Parking lot test: Randomly place unit circles in a 100×100 square. A circle is successfully parked if it does not overlap an existing successfully parked one. After 12,000 tries, the number of successfully parked circles should follow a certain normal distribution.

While the Diehard tests are very well known, a more recent and ever stricter test battery is the TestU01 battery, which was released in 2007. Interestingly enough, the Mersenne Twister 19937 passes all of the Diehard tests and most of, but not all, TestU01’s tests. In contrast, PCG64 is able to pass all Diehard and TestU01’s tests without failures, as shown in the PCG paper []. This article also briefly describes the statistical test suite TestU01 and its historical significance for the field.

Use of Randomness#

We have now gone through and shown different functions in np.random, which can be used to generate random numbers. For each function, some simple examples were provided while discussing how to use these random numbers to explore different phenomena.

Mathematical Modeling#

In mathematical modeling, the goal is to create some model replicating or describing some physical phenomenon seen in nature. Some of these are deterministic: given a set of initial and boundary conditions, deterministic outcomes are expected. An example would be throwing a ball through the air.

Other phenomena, such as the ones previously discussed, are inherently random: rolling dice and drawing balls from a hat, to name a few. While such examples might seem trivial, or non-important, they serve as a good illustration. Nature, at the lowest level, seems to behave randomly, and can at least be well described by random molecular and thermal motion. Therefore, modeling such systems requires randomness.

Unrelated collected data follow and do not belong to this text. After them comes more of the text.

Lemma process_pdf_completes_witness :
  exists d' calls,
    process_pdf reliable (fun n => str_of_Z (Z.of_nat n)) (lit "my a.pdf")
      (inr [Some (lit "one two"); Some (lit "three")]) disk0 = Done d'
    /\ upserts d' = upserts disk0 ++ calls
    /\ map up_text calls
       = all_chunks_of (extract_pages [Some (lit "one two"); Some (lit "three")] 1)
    /\ Forall (fun c => up_file c = sanitize_id (lit "my a.pdf")
                        /\ up_model c = EMBED_MODEL
                        /\ forallb id_char (up_id c) = true) calls.
Proof.
  apply (process_pdf_completes reliable (fun n => str_of_Z (Z.of_nat n))
           (lit "my a.pdf") [Some (lit "one two"); Some (lit "three")] disk0).
  intros n call. reflexivity.
Defined.

(** The identifier of a record is the sanitized file name, the page,
    the chunk index and the token, joined as written: when the token
    is made of characters of [[a-zA-Z0-9_-]], as a hexadecimal token
    is, sanitizing the whole string changes nothing. *)
Theorem vector_id_plain (raw_name : str) (pg ci : Z) (token : str)
    (Htoken : forallb id_char token = true) :
  vector_id {| m_file := sanitize_id raw_name; m_page := pg; m_chunk := ci |} token
  = sanitize_id raw_name ++ lit "_p" ++ str_of_Z pg ++ lit "_c"
    ++ str_of_Z ci ++ lit "_" ++ token.
Proof.
  unfold vector_id. cbn [m_file m_page m_chunk].
  apply ChunkerFacts.sanitize_id_fixed.
  repeat apply UploaderFacts.forallb_app_true; try reflexivity;
    auto using ChunkerFacts.sanitize_id_class, UploaderFacts.str_of_Z_id_chars.
Qed.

Even systems that are deterministic in nature can act chaotic, such as illustrated with the double pendulum. Another example would be weather forecasting: while such systems might be deterministic, we can never perfectly capture the initial conditions and boundary conditions of such a system. In addition, the limited precision of floating points means it is impossible to model the system over time perfectly, as numerical errors might change the system’s trajectory.

One solution to this can be to model the system stochastically, from a myriad of different initial conditions, and then use statistical techniques to compute averaged behaviors of the system. This is one way to learn a lot about a system, even when impossible to model its trajectory perfectly.

Numerical Techniques#

In addition to being used to include actual randomness in simulations. Many numerical techniques are based on using random sampling or random steps in some way. These techniques are used because they can be more effective at solving certain problems, meaning they for example converge towards a solution faster than a deterministic algorithm. Such techniques are usually referred to as Monte Carlo techniques, named from the famous Casino de Monte-Carlo in Monaco.

For the rest of this chapter, we will look at some more examples of using random numbers.

Estimating probabilities#

In the example of drawing balls from a bag, the experiment was repeated multiple times, and we evaluated the number of times a specific outcome occurred. The ratio of outcomes provides an estimate of the probability of that outcome.

This technique is completely general. As long as we can reproduce the random behavior itself, it is possible to simulate a large number of experiments and estimate the probability. Due to the law of large numbers, the larger the number of conducted experiments, the more confident the probability estimate becomes. More formally, it is possible to use statistics to find a confidence interval for those estimates, but this topic will not be covered now.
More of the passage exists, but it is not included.